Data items
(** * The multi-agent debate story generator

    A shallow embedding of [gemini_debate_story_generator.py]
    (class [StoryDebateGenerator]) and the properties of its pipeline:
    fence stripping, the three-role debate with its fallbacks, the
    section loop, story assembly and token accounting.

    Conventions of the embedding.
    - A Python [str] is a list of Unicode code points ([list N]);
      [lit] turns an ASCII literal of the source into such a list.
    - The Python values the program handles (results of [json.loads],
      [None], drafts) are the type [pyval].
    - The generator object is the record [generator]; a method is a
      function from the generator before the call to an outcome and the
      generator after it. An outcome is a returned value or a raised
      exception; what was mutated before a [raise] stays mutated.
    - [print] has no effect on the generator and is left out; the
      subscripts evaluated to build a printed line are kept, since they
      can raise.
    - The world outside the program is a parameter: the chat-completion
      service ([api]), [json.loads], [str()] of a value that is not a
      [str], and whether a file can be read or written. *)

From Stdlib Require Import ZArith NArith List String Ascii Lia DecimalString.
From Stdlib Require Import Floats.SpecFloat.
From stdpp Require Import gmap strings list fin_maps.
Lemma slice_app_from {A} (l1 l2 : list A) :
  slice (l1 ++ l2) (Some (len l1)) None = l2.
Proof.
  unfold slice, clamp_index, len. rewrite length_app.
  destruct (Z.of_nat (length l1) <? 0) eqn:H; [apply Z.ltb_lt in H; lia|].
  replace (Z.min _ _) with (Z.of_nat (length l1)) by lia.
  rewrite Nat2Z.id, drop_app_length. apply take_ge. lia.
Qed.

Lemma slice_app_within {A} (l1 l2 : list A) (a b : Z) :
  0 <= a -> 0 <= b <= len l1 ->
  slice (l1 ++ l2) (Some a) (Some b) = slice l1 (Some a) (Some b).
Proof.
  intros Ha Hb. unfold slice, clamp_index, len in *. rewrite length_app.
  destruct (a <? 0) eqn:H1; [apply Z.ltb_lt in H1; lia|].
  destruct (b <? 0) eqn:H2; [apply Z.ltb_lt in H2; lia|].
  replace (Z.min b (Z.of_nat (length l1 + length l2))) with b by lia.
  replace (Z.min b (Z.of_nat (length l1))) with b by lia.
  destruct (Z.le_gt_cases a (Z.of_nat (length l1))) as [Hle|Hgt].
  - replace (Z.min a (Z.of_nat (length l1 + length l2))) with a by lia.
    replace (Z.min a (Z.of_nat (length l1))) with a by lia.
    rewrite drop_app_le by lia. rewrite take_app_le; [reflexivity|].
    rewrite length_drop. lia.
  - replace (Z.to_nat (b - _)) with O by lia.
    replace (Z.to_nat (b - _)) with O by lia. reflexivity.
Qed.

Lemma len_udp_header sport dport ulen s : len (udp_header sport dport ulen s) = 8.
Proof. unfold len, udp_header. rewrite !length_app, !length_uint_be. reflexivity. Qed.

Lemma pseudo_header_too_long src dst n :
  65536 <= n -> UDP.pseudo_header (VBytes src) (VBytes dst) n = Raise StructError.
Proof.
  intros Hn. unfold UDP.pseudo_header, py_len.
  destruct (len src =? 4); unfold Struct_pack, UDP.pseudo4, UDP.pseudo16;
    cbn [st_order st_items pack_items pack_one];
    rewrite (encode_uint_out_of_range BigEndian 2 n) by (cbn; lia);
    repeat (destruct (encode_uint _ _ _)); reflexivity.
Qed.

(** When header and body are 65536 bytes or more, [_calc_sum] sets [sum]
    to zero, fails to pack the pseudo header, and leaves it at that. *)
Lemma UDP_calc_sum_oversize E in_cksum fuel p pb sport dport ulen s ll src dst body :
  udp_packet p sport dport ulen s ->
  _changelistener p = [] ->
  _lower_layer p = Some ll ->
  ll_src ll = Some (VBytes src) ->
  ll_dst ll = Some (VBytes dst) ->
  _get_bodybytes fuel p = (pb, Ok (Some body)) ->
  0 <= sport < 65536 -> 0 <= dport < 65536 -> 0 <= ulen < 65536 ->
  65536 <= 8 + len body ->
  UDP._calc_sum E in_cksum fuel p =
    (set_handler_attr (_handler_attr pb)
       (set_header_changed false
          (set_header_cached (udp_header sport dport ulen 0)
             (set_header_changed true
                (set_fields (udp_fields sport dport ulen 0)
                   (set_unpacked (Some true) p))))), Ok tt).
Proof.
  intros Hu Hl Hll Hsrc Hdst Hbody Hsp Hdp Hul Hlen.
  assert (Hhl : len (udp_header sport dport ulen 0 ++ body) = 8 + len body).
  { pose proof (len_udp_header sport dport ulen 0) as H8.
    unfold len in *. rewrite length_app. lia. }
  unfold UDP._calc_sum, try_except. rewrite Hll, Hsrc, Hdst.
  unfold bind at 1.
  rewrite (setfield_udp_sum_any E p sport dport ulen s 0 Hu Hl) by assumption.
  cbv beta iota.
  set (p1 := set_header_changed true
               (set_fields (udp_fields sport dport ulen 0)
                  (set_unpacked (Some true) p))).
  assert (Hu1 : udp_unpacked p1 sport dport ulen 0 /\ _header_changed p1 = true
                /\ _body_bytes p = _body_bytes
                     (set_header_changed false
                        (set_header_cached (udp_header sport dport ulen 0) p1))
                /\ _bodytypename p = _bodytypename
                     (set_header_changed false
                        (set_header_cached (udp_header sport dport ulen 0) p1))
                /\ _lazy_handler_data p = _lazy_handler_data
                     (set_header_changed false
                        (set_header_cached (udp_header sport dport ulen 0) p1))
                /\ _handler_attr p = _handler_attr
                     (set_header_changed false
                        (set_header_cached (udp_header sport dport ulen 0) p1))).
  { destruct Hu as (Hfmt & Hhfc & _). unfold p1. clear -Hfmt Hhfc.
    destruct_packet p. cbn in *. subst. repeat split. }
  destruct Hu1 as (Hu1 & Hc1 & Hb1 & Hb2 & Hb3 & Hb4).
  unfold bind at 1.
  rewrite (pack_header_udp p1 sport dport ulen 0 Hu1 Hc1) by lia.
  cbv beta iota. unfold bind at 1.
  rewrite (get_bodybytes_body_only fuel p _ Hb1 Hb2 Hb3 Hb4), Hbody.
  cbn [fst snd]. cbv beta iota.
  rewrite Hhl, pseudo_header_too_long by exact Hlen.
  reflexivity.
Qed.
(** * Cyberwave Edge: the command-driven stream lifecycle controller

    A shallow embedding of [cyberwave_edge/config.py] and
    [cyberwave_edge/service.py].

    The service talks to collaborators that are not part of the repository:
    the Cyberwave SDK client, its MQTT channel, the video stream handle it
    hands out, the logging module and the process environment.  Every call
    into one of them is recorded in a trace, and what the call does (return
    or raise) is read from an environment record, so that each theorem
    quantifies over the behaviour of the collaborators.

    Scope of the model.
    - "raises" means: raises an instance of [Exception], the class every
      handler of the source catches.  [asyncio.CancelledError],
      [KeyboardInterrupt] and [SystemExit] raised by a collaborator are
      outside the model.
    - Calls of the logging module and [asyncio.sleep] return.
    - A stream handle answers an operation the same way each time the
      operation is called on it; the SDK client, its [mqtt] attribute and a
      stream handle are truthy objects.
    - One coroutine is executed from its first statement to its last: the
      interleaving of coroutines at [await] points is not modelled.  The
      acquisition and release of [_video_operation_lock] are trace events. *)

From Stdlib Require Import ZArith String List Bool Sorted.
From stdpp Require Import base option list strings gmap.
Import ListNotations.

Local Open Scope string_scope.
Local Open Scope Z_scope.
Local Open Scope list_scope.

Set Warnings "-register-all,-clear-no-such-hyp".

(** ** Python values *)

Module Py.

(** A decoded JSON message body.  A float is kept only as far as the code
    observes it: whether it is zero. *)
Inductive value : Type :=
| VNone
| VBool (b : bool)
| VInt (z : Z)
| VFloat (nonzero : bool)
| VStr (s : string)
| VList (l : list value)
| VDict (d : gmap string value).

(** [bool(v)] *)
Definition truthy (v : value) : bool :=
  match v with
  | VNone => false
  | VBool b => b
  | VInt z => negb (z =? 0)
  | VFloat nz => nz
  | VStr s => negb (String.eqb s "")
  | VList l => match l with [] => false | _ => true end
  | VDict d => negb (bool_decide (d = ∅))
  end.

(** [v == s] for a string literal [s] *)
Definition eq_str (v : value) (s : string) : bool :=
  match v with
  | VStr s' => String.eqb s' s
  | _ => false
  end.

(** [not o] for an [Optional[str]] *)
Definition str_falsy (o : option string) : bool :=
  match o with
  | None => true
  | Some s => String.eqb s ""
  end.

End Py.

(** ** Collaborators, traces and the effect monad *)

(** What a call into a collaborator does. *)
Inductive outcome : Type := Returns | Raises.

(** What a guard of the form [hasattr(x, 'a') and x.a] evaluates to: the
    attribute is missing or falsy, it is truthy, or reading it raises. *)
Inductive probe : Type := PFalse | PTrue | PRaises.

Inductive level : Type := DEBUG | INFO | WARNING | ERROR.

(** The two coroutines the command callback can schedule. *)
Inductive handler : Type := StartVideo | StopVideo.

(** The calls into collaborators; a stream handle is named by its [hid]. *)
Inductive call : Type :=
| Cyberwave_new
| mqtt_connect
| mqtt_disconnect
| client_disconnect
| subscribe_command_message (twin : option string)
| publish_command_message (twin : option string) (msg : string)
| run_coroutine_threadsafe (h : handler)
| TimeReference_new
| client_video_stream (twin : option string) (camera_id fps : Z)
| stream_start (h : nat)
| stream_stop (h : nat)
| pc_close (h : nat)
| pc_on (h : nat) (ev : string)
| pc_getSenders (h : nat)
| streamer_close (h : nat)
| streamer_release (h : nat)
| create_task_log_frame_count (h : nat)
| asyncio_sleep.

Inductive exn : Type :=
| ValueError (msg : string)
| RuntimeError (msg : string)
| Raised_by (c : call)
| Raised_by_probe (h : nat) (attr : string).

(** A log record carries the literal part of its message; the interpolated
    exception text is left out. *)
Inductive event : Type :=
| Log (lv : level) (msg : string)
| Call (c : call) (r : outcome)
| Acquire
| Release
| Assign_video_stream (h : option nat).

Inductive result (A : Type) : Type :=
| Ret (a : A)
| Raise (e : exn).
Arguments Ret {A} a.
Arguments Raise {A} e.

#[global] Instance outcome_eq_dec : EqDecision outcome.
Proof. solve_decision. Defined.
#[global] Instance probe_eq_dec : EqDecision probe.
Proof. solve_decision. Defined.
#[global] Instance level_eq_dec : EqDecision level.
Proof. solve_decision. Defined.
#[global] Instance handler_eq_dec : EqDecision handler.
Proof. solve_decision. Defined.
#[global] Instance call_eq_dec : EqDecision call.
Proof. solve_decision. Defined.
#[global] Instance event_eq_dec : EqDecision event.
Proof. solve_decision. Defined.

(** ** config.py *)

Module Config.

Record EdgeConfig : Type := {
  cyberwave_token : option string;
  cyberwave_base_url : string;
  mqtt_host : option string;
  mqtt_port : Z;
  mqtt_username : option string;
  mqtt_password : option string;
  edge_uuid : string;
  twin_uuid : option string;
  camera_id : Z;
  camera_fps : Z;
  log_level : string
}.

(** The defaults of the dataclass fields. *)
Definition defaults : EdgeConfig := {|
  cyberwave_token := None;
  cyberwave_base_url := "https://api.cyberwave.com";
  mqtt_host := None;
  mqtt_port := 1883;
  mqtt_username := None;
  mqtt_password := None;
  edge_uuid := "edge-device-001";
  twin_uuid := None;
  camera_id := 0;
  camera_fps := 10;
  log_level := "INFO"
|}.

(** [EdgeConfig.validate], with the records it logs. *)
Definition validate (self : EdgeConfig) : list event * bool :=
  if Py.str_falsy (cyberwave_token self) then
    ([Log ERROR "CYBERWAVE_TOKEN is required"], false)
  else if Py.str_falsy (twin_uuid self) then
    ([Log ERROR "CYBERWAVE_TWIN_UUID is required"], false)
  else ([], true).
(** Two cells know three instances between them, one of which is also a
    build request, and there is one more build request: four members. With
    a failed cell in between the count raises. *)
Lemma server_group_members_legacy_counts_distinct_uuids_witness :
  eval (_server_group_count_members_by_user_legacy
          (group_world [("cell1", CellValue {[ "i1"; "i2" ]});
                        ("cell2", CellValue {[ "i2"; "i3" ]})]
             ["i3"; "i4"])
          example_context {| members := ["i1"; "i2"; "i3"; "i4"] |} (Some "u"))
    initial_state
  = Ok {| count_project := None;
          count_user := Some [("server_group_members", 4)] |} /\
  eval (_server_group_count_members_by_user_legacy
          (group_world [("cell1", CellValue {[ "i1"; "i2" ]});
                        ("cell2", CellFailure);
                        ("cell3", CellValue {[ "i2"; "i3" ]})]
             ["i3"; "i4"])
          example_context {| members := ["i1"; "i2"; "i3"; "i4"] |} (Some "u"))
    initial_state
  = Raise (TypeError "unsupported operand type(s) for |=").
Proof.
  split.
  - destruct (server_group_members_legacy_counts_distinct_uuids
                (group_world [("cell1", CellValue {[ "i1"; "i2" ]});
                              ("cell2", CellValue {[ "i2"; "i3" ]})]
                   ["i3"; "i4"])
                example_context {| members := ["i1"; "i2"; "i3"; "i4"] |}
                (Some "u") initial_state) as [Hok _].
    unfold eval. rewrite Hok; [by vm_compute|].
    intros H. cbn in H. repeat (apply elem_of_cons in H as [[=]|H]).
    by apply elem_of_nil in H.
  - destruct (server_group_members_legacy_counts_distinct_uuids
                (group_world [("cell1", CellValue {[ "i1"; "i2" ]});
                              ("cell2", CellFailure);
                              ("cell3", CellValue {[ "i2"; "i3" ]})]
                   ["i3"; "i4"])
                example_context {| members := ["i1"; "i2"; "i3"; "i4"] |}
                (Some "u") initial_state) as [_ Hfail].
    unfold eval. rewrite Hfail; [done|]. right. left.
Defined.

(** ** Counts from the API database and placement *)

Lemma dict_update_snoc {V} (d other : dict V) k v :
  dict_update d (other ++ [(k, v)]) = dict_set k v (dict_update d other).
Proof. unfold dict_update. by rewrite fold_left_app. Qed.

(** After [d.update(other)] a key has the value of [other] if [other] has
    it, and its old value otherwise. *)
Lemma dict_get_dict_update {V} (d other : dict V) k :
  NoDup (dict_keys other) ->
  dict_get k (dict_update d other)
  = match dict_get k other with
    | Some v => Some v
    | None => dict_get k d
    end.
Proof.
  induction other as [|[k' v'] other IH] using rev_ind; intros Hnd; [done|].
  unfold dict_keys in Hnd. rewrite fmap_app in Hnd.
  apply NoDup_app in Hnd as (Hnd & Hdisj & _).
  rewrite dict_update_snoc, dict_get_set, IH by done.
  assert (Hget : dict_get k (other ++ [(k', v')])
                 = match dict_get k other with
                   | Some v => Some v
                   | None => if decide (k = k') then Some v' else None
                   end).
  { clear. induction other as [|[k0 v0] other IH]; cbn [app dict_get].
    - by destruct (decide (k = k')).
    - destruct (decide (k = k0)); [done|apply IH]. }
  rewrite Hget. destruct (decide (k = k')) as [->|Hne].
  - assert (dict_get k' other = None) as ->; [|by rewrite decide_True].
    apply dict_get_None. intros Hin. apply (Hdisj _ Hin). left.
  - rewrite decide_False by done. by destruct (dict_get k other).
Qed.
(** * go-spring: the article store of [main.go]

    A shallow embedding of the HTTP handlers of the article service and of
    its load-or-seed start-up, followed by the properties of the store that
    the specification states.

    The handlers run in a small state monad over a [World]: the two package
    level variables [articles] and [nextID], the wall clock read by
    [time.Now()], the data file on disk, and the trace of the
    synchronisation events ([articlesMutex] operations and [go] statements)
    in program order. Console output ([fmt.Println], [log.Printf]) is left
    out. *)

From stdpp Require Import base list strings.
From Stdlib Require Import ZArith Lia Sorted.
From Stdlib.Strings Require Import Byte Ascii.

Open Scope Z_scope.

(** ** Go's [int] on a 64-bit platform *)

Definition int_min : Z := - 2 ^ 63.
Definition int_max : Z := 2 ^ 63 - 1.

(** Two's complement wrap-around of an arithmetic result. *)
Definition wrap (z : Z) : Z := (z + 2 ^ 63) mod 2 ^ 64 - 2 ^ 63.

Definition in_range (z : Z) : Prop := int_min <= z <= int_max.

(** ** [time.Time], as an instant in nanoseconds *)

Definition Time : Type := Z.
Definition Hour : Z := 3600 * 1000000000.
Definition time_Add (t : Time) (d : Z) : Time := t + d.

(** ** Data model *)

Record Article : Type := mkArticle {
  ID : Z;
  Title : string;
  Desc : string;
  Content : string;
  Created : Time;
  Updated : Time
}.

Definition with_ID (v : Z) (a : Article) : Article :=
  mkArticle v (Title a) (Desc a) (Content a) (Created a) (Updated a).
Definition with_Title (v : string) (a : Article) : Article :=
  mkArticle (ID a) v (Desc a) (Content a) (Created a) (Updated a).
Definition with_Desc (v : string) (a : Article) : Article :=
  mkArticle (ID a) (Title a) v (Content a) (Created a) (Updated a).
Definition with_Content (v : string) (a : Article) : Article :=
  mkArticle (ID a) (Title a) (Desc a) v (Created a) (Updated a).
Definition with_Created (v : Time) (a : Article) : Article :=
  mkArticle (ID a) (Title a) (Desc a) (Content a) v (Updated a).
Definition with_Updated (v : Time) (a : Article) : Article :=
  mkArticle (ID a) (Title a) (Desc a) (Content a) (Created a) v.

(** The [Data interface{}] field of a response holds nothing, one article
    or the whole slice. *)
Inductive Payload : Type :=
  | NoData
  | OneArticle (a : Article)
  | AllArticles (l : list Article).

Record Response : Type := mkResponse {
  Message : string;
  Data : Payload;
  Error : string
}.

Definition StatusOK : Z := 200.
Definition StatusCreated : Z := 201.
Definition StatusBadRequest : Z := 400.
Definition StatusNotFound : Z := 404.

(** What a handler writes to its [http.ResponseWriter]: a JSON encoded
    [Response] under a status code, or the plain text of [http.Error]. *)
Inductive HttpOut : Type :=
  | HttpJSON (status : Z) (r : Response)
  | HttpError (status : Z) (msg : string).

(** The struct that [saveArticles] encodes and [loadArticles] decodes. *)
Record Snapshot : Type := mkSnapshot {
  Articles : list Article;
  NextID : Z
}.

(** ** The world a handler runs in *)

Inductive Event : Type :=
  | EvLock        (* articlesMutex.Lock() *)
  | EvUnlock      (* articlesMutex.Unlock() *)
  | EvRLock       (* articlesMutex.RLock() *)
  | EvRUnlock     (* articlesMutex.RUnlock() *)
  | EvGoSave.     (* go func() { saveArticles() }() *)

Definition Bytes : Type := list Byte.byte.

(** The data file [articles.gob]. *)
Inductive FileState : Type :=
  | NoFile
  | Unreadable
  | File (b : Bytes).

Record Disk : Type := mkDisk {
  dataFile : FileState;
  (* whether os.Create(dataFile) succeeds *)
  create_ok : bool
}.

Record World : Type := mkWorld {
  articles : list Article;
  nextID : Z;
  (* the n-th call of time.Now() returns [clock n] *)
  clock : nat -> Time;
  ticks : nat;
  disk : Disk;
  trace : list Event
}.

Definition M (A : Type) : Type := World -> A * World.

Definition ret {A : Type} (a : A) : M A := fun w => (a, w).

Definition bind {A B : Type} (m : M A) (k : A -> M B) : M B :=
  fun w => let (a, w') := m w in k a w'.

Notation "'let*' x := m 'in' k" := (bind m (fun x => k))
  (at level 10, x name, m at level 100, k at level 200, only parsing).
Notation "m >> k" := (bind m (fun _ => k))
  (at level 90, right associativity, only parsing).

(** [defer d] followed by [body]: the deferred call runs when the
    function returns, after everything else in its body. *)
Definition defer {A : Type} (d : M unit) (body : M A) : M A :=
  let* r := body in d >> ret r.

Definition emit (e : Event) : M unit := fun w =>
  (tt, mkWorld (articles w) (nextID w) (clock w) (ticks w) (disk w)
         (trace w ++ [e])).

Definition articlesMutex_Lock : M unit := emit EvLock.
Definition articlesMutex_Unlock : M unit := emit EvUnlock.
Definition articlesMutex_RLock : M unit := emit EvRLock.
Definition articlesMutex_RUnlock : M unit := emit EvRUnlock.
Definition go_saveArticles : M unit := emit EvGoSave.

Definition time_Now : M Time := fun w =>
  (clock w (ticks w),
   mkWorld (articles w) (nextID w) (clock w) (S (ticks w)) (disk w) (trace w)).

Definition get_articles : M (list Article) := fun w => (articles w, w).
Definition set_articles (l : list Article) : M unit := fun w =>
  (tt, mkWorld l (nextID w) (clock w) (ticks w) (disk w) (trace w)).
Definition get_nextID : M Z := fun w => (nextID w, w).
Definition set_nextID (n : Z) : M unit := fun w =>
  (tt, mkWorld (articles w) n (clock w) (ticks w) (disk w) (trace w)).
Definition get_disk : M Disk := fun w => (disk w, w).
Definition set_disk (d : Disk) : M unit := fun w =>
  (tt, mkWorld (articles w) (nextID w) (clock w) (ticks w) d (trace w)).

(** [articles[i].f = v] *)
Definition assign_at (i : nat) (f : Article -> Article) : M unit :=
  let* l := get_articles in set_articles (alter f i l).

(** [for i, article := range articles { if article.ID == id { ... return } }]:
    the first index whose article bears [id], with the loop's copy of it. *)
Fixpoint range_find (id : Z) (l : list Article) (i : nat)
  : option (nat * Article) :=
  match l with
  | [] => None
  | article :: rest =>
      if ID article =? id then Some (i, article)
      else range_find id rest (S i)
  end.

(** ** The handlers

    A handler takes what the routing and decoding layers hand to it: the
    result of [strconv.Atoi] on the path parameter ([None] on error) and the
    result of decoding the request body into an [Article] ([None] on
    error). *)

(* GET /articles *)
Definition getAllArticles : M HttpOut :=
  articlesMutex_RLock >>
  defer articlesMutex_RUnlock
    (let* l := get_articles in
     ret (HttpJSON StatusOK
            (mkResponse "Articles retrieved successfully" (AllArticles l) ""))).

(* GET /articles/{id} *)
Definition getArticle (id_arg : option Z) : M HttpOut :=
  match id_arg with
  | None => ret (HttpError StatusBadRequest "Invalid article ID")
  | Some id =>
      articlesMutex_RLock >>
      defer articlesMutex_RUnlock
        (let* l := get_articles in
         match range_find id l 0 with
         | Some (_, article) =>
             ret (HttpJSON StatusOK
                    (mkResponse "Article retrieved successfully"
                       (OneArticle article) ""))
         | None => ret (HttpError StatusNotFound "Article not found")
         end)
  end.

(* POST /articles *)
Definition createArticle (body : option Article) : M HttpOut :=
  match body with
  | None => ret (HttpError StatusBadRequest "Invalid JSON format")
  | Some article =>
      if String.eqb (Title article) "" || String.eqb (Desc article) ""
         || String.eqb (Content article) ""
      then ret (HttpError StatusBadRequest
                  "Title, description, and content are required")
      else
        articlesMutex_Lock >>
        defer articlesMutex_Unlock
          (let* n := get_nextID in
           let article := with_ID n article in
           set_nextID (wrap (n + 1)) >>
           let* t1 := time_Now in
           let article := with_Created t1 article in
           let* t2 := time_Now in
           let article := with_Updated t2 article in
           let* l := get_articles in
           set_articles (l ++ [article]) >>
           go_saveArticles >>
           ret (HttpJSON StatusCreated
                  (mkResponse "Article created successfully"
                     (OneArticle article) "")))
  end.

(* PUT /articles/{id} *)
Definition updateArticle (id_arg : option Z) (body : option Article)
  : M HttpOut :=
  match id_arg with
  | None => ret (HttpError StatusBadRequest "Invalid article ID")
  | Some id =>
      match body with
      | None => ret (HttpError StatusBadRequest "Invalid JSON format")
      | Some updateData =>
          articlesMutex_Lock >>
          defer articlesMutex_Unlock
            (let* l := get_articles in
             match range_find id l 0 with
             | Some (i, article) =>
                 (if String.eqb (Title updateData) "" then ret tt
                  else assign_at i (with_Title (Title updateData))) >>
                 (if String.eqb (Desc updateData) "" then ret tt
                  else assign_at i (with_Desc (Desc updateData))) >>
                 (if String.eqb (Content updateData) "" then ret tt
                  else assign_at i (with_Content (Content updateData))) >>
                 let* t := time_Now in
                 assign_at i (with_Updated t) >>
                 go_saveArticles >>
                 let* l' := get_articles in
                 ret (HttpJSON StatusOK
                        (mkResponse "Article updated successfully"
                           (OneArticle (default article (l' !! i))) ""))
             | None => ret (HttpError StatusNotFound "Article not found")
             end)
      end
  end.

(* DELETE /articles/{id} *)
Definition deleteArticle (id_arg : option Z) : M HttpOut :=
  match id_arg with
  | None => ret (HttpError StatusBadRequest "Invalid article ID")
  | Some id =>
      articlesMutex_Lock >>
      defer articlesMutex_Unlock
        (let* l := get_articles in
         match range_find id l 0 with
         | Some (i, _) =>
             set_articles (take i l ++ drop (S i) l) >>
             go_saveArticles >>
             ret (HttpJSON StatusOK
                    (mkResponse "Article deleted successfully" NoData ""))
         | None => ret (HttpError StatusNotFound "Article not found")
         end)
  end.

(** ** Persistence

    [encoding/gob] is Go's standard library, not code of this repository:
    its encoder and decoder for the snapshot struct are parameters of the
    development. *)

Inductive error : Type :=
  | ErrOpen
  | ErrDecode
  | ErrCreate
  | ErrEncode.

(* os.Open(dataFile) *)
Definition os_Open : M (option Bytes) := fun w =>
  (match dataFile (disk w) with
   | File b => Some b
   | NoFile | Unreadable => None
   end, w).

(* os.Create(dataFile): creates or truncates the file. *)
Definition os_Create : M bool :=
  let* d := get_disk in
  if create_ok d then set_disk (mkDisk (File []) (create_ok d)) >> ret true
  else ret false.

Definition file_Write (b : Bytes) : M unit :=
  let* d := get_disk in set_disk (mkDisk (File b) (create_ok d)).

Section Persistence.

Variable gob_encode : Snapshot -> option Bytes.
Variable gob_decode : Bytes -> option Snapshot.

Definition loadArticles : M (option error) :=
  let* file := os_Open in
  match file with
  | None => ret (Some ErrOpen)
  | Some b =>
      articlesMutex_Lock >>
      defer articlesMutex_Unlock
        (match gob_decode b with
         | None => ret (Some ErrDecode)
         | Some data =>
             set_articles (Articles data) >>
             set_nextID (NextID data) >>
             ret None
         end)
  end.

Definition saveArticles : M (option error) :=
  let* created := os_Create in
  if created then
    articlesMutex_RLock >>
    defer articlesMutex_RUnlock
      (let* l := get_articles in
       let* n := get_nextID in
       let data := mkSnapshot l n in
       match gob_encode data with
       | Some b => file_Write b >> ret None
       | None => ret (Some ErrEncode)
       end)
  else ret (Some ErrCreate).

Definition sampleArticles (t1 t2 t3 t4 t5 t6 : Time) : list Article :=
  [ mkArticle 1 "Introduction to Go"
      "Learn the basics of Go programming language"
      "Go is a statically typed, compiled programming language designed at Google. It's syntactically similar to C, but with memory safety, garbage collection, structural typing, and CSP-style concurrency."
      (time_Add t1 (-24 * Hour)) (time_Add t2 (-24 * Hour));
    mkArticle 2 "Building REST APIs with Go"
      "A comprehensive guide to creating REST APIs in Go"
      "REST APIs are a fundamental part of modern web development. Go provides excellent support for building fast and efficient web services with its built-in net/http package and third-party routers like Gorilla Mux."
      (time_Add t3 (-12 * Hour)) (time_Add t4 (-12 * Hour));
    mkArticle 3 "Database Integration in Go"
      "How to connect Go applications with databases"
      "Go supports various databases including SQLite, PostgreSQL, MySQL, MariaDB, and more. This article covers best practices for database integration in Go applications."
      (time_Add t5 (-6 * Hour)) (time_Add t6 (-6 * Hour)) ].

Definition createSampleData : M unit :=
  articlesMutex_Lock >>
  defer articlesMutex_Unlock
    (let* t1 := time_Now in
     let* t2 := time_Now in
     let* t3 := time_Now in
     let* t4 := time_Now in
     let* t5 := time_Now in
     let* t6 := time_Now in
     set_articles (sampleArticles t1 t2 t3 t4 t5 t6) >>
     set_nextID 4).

● **AIM OF THE TASK**
Please transcribe exactly the lines above from the line that has "- Calls of the" up to and including the line that has "(l : list value)"; no other line belongs in the answer.

● **RESPONSE TO THE TASK**
    - Calls of the logging module and [asyncio.sleep] return.
    - A stream handle answers an operation the same way each time the
      operation is called on it; the SDK client, its [mqtt] attribute and a
      stream handle are truthy objects.
    - One coroutine is executed from its first statement to its last: the
      interleaving of coroutines at [await] points is not modelled.  The
      acquisition and release of [_video_operation_lock] are trace events. *)

From Stdlib Require Import ZArith String List Bool Sorted.
From stdpp Require Import base option list strings gmap.
Import ListNotations.

Local Open Scope string_scope.
Local Open Scope Z_scope.
Local Open Scope list_scope.

Set Warnings "-register-all,-clear-no-such-hyp".

(** ** Python values *)

Module Py.

(** A decoded JSON message body.  A float is kept only as far as the code
    observes it: whether it is zero. *)
Inductive value : Type :=
| VNone
| VBool (b : bool)
| VInt (z : Z)
| VFloat (nonzero : bool)
| VStr (s : string)
| VList (l : list value)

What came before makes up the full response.